Für die Darstellung der Ideengeschichte des Grundeinkommens ist es ebenso unerlässlich, die mitunter vollkommen verschiedenen politischen Intentionen, die mit konkreten Ideen zum Grundeinkommen verbunden wurden, klar und deutlich herauszuarbeiten. Ferner sollte auch verdeutlicht werden, welche politischen Veränderungen der jeweilige Autor neben dem Grundeinkommen forderte, sei es nun implizit oder explizit.

All diese Überlegungen zur Ideengeschichte des Grundeinkommens dienen nicht nur der historischen Korrektheit um ihrer selbst willen. Vielmehr sind sie ausgesprochen hilfreich, um der grassierenden – unbeabsichtigten oder beabsichtigten – Beliebigkeit und Stiftung von Verwirrung entgegenzuwirken, die die öffentlichen Debatten über politische Innovationen im Allgemeinen und das Grundeinkommen im Besonderen kennzeichnen. Der genaue Blick zurück schärft auch den Blick nach vorn. Der ungenaue Blick zurück macht das Visionäre eher schwammig, unscharf und anfällig für Fehlinterpretationen.
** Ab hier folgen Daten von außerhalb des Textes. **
(** The installation ends with the first signal that says something; a signal of anything else
    on the connection ends it unless its body is the number zero. *)
Lemma install_ends_with es1 s es2 reports reporting : Forall (λ e, match e with SignalArrives s => on_signal last_error s = Installing | _ => True end) es1 →
  on_signal last_error s ≠ Installing →
  bd_install (bundle_run last_error (es1 ++ SignalArrives s :: es2) {| bd_install := Installing; bd_connected := true; bd_reporting := reporting; bd_reports := reports |})
  = on_signal last_error s.
Proof.
  intros Hf Hs. revert reports reporting. assert (∀ es b r, bd_install b = Returned r → bd_install (bundle_run last_error es b) = Returned r) as Hret.
  { induction es as [|e es IH]; intros b r Hr; [done|]. cbn [bundle_run]. apply IH. destruct e; cbn [bundle_step]; [by rewrite Hr|by destruct (bd_reporting b)]. }
  induction Hf as [|e es1 He Hf IH]; intros reports reporting; cbn [app bundle_run bundle_step bd_install].
  - destruct (on_signal last_error s) as [|r]; [done|]. by apply Hret.
  - destruct e as [s'|a]; cbn [bundle_step bd_install bd_reporting]; [rewrite He; apply IH|]. destruct reporting; [apply IH|apply IH].
Qed.
End bundles.

(** The daemon's last word comes before the next poll: the report never learns of it. *)
Definition ex_polls : list bundle_event :=
  [Poll (inl {| pg_Percentage := 99; pg_Message := "Copying" |}); SignalArrives (Some {| sg_Name := raucDBusSignalFinish; sg_Code := inl 0%Z |});
   Poll (inl {| pg_Percentage := 100; pg_Message := "Installing done." |}); Poll (inr (Plain ""))].
Example report_outlives_installation :
  let b := bundle_run (inl "") ex_polls (raucInstallBundle (inl tt) (inl tt)) in
  bd_install b = Returned None ∧ bd_reporting b = true ∧ bd_reports b = [("", 0%N); ("", 0%N); ("Copying", 99%N)].
Proof. vm_compute. done. Qed.

Lemma report_ends_iff_witness : bd_reporting (bundle_run (inl "") ex_polls (raucInstallBundle (inl tt) (inl tt))) = true
  ∧ bd_reports (bundle_run (inl "") ex_polls (raucInstallBundle (inl tt) (inl tt))) = [("", 0%N); ("", 0%N); ("Copying", 99%N)].
Proof.
  assert (Forall int32_event ex_polls) as Hf by (repeat constructor; cbn; lia).
  destruct (report_ends_iff (inl "") ex_polls Hf) as (_ & _ & H).
  assert (bd_reporting (bundle_run (inl "") ex_polls (raucInstallBundle (inl tt) (inl tt))) = true) as Hr by (vm_compute; reflexivity).
  split; [exact Hr|exact (H Hr)].
Defined.

(** A signal of another service on the same connection fails the installation. *)
Example foreign_signal_fails_installation :
  bd_install (bundle_run (inl "") [SignalArrives (Some {| sg_Name := "org.freedesktop.NetworkManager.StateChanged"; sg_Code := inl 70%Z |})] (raucInstallBundle (inl tt) (inl tt)))
  = Returned (Some (Plain "")).
Proof. vm_compute. done. Qed.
Und abschließend zu diesem Thema: Wir haben viele Texte europäischer und nordamerikanischer Vordenker des Grundeinkommens vorliegen. Historische Texte dazu aus Afrika, Asien oder Lateinamerika sind nicht bekannt. Da sind, so vermute ich, ist noch viel kulturelle Schätze zu heben.

Philip Kovce und Birger P. Priddat hatten nicht die Absicht, eine Geschichte der Idee des Grundeinkommens zu schreiben. Ihr Sammelband wird aber zweifellos die öffentliche und wissenschaftliche Debatte zum Grundeinkommen beleben. Dafür sei ihnen gedankt.

* Irritierend sind einige Fehler bzw. Widersprüche der Herausgeber in diesen Abschnitten, so zum Beispiel die Definition des Grundeinkommens mit den bekannten vier Kriterien (S. 11) und die Kennzeichnung der „Wesensmerkmale“ des Grundeinkommens mit nur drei Kriterien. Die beim Grundeinkommen nicht erfolgende Bedürftigkeitsprüfung wird später nicht als dessen Wesensmerkmal erwähnt (S. 38), entgegen der Definition eingangs.

Literatur:

Popper-Lynkeus, Josef (1912): Die allgemeine Nährpflicht als Lösung der sozialen Frage. Eingehend bearbeitet und statistisch durchgerechnet. Mit einem Nachweis der theoretischen und praktischen Wertlosigkeit der Wirtschaftslehre. Dresden (Dieser Text von Popper-Lynkeus, den Kovce und Priddat auszugsweise wiedergeben, kann unter https://reader.digitale-sammlungen.de/de/fs1/object/display/bsb11022849_00003.html [3] vollständig heruntergeladen werden.)

Popper-Lynkeus, Josef (1923): Die allgemeine Nährpflicht als Lösung der sozialen Frage. Zweite Auflage, Wien, Leipzig. München.